* MATERIAL PROVIDED
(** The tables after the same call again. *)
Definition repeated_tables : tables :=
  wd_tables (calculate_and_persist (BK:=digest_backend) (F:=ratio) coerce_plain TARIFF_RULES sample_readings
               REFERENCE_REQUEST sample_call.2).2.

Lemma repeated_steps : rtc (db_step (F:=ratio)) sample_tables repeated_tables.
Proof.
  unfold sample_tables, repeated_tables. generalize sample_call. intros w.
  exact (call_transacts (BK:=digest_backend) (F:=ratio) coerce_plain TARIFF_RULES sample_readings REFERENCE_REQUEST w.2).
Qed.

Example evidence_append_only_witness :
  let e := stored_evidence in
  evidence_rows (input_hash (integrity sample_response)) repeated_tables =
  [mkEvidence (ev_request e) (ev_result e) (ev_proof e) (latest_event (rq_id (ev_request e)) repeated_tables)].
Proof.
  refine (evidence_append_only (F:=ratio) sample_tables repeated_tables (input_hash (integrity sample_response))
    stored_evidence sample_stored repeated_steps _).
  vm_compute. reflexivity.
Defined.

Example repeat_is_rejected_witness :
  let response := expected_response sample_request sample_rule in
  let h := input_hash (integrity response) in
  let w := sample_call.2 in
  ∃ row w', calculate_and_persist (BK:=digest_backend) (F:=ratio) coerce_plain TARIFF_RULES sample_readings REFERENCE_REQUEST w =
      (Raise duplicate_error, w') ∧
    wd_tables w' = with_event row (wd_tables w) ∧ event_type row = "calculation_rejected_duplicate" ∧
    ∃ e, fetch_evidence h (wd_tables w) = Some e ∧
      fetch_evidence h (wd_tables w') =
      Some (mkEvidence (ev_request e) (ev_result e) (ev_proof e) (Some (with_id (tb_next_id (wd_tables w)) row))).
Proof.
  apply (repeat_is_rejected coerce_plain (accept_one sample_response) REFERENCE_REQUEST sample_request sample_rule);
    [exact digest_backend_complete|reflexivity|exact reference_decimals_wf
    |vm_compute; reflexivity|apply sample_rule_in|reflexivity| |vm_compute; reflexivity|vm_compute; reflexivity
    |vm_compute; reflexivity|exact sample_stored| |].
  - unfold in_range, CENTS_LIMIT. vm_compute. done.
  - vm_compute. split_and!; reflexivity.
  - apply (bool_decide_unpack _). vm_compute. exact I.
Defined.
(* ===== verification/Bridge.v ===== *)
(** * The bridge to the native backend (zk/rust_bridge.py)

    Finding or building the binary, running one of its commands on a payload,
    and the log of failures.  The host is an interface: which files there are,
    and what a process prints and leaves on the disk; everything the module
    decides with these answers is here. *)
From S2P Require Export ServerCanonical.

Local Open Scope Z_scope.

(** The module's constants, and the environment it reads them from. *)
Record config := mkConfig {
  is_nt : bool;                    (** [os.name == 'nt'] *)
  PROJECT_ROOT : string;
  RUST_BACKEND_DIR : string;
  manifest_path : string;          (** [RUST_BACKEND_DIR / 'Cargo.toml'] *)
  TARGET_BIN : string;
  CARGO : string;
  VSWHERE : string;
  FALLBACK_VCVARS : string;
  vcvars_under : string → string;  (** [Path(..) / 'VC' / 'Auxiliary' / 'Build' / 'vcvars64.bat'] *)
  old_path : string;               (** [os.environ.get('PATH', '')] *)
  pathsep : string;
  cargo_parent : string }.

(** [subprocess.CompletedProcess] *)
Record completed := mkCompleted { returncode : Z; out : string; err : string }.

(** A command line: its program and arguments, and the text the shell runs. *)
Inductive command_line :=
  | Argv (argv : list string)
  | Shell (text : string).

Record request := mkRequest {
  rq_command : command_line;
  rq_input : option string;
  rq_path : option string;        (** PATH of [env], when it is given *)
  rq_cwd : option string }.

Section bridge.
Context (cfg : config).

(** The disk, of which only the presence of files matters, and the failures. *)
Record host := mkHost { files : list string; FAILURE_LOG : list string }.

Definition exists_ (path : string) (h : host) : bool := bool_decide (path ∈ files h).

...

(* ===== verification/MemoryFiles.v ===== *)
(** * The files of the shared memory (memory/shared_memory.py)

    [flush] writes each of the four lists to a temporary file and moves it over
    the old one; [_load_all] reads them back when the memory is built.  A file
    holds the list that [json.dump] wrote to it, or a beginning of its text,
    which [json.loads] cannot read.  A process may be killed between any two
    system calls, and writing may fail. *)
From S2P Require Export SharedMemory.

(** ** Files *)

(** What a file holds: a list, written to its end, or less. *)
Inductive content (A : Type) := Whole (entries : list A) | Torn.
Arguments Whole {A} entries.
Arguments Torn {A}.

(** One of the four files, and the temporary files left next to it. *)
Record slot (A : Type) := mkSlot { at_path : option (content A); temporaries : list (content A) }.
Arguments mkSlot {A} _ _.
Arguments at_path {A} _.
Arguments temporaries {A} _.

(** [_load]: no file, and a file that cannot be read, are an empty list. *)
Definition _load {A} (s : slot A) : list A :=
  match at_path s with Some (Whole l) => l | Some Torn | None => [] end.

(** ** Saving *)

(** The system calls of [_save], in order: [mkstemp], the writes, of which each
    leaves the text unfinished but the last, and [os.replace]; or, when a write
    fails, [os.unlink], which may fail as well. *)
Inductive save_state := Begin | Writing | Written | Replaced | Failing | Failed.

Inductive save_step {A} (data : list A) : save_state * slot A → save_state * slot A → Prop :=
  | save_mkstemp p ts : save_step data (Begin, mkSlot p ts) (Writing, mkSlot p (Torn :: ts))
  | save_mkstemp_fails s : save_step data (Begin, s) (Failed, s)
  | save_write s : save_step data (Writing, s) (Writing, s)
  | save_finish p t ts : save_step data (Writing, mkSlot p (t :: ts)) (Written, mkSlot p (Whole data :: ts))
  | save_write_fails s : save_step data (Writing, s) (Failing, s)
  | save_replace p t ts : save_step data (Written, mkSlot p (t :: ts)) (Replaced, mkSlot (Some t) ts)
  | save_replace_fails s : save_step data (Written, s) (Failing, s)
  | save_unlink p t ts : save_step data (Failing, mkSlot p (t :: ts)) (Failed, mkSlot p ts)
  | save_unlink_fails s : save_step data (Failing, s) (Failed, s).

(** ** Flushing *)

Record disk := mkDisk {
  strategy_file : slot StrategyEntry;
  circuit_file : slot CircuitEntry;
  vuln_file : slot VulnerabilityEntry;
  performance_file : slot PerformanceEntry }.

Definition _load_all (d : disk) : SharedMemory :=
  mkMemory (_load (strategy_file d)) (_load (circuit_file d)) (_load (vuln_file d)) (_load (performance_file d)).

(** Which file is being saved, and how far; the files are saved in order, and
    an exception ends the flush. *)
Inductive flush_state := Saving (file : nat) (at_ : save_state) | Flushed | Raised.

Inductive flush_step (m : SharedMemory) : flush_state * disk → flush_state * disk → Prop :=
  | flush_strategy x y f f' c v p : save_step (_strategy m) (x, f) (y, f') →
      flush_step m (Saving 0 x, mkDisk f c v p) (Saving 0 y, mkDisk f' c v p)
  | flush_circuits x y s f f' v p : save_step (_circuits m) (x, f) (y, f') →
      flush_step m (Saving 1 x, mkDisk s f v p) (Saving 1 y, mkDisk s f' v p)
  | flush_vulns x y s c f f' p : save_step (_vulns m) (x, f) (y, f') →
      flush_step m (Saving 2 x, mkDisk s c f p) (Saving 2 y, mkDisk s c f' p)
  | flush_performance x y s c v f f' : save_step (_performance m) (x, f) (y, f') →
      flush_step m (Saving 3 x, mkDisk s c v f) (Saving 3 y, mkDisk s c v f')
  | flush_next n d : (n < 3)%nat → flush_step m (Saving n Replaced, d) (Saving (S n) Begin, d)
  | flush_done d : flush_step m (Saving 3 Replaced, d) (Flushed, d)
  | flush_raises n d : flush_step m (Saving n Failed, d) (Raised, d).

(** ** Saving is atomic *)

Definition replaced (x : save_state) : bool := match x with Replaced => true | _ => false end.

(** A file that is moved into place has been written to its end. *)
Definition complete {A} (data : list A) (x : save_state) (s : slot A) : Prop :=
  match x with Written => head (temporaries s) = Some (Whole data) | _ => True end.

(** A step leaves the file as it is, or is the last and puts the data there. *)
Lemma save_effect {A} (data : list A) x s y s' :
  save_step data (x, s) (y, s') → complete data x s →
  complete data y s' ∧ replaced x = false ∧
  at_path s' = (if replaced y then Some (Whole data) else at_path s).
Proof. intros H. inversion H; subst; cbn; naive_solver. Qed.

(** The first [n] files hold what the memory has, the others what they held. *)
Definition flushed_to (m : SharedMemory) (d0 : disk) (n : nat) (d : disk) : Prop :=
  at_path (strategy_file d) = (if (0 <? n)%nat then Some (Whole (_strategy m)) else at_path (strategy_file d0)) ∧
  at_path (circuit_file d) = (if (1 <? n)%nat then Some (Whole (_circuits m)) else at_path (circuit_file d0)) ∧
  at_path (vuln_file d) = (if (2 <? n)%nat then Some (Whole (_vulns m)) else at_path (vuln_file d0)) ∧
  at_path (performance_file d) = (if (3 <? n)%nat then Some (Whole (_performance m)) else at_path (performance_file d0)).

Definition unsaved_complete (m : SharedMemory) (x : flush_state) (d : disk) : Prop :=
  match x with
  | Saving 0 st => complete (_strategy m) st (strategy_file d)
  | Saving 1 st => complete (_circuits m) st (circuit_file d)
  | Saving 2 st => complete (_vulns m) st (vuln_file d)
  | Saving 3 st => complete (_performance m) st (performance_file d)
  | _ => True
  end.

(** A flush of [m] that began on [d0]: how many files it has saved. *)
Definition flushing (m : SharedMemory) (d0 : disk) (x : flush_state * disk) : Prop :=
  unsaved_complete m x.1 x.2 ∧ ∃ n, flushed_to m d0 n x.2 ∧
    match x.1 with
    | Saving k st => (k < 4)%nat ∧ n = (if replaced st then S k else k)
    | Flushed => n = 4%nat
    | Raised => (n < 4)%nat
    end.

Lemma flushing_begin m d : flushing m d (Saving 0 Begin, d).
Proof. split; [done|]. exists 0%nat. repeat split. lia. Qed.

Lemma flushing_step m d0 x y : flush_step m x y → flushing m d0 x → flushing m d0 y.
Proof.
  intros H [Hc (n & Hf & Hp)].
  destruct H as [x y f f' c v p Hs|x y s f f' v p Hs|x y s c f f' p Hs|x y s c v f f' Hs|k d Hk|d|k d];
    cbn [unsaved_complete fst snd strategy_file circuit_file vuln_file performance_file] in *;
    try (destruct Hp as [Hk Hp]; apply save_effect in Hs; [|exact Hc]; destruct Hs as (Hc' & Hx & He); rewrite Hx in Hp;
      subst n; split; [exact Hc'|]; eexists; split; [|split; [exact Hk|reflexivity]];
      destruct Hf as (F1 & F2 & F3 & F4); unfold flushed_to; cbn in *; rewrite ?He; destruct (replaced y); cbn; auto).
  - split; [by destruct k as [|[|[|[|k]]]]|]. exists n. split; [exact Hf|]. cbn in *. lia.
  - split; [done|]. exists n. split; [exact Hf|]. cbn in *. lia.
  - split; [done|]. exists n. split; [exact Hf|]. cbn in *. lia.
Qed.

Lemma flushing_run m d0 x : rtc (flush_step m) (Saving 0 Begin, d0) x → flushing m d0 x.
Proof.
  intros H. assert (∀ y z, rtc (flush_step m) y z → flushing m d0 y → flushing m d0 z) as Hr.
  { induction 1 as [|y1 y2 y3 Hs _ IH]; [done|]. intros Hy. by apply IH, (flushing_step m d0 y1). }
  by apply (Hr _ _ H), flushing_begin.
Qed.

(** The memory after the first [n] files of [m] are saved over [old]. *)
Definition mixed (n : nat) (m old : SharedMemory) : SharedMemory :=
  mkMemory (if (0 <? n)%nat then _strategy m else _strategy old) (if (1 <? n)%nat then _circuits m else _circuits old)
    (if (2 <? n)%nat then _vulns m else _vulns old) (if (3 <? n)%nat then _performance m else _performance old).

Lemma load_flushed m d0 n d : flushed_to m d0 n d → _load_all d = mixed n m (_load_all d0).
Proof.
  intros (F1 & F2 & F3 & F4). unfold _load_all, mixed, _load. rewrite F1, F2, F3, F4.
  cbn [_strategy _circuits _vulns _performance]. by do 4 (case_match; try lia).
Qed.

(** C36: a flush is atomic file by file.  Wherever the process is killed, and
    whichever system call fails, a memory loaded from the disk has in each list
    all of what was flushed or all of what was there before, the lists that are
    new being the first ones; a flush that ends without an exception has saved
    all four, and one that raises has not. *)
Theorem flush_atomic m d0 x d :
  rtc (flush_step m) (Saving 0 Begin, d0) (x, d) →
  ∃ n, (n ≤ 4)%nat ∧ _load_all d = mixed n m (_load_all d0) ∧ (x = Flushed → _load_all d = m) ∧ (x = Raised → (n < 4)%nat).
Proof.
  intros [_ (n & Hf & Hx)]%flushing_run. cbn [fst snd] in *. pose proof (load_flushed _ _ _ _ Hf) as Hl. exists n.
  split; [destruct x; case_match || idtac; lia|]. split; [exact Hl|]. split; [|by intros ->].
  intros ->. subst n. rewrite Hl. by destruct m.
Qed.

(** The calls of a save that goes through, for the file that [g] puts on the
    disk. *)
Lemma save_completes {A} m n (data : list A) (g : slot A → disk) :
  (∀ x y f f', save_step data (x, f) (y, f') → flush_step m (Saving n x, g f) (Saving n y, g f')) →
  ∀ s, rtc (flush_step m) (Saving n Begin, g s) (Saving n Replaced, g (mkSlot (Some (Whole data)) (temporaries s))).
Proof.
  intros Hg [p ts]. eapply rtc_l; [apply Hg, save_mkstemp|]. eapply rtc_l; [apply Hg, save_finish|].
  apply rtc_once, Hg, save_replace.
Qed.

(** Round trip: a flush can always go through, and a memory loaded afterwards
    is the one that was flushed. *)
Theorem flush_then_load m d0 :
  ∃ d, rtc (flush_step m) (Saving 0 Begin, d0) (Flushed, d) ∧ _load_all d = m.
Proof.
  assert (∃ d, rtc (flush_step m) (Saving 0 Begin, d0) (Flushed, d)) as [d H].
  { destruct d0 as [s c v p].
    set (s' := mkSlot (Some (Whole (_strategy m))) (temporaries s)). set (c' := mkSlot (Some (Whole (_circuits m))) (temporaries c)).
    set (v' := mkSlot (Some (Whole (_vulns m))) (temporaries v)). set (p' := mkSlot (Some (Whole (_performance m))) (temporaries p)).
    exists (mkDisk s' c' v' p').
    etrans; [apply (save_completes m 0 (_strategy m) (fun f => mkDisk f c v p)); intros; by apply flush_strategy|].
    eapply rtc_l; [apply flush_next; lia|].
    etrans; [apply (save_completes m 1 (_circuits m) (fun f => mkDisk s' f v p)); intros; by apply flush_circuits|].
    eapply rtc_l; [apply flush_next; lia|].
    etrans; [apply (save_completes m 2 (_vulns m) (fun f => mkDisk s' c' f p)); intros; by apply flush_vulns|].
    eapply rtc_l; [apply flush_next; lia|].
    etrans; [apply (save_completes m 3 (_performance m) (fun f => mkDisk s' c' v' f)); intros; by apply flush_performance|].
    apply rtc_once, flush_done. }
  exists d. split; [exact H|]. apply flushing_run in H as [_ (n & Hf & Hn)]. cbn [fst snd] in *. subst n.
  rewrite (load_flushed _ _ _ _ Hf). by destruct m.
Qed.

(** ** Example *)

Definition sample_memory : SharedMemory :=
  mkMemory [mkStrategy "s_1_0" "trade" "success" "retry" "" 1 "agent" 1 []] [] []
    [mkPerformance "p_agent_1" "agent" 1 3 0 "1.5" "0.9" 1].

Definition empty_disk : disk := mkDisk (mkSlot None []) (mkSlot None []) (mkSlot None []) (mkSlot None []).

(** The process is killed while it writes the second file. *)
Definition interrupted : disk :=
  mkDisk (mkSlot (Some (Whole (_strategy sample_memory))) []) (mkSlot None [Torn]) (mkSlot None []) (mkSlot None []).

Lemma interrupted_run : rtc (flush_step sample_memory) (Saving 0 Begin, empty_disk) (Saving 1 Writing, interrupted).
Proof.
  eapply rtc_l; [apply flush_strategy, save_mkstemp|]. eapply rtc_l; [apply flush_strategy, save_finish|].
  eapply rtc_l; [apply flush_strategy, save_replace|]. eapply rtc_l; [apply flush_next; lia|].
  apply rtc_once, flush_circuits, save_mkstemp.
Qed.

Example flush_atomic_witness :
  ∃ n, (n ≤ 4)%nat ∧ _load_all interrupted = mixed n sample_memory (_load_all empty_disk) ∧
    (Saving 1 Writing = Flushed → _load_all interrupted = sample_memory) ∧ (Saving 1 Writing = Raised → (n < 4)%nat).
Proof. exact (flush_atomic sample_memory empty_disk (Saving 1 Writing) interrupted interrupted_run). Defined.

* PROBLEM DESCRIPTION
Within the material above, find every line containing the word "Example" and copy it.

* OUTPUT BELOW
Example evidence_append_only_witness :
Example repeat_is_rejected_witness :
(** ** Example *)
Example flush_atomic_witness :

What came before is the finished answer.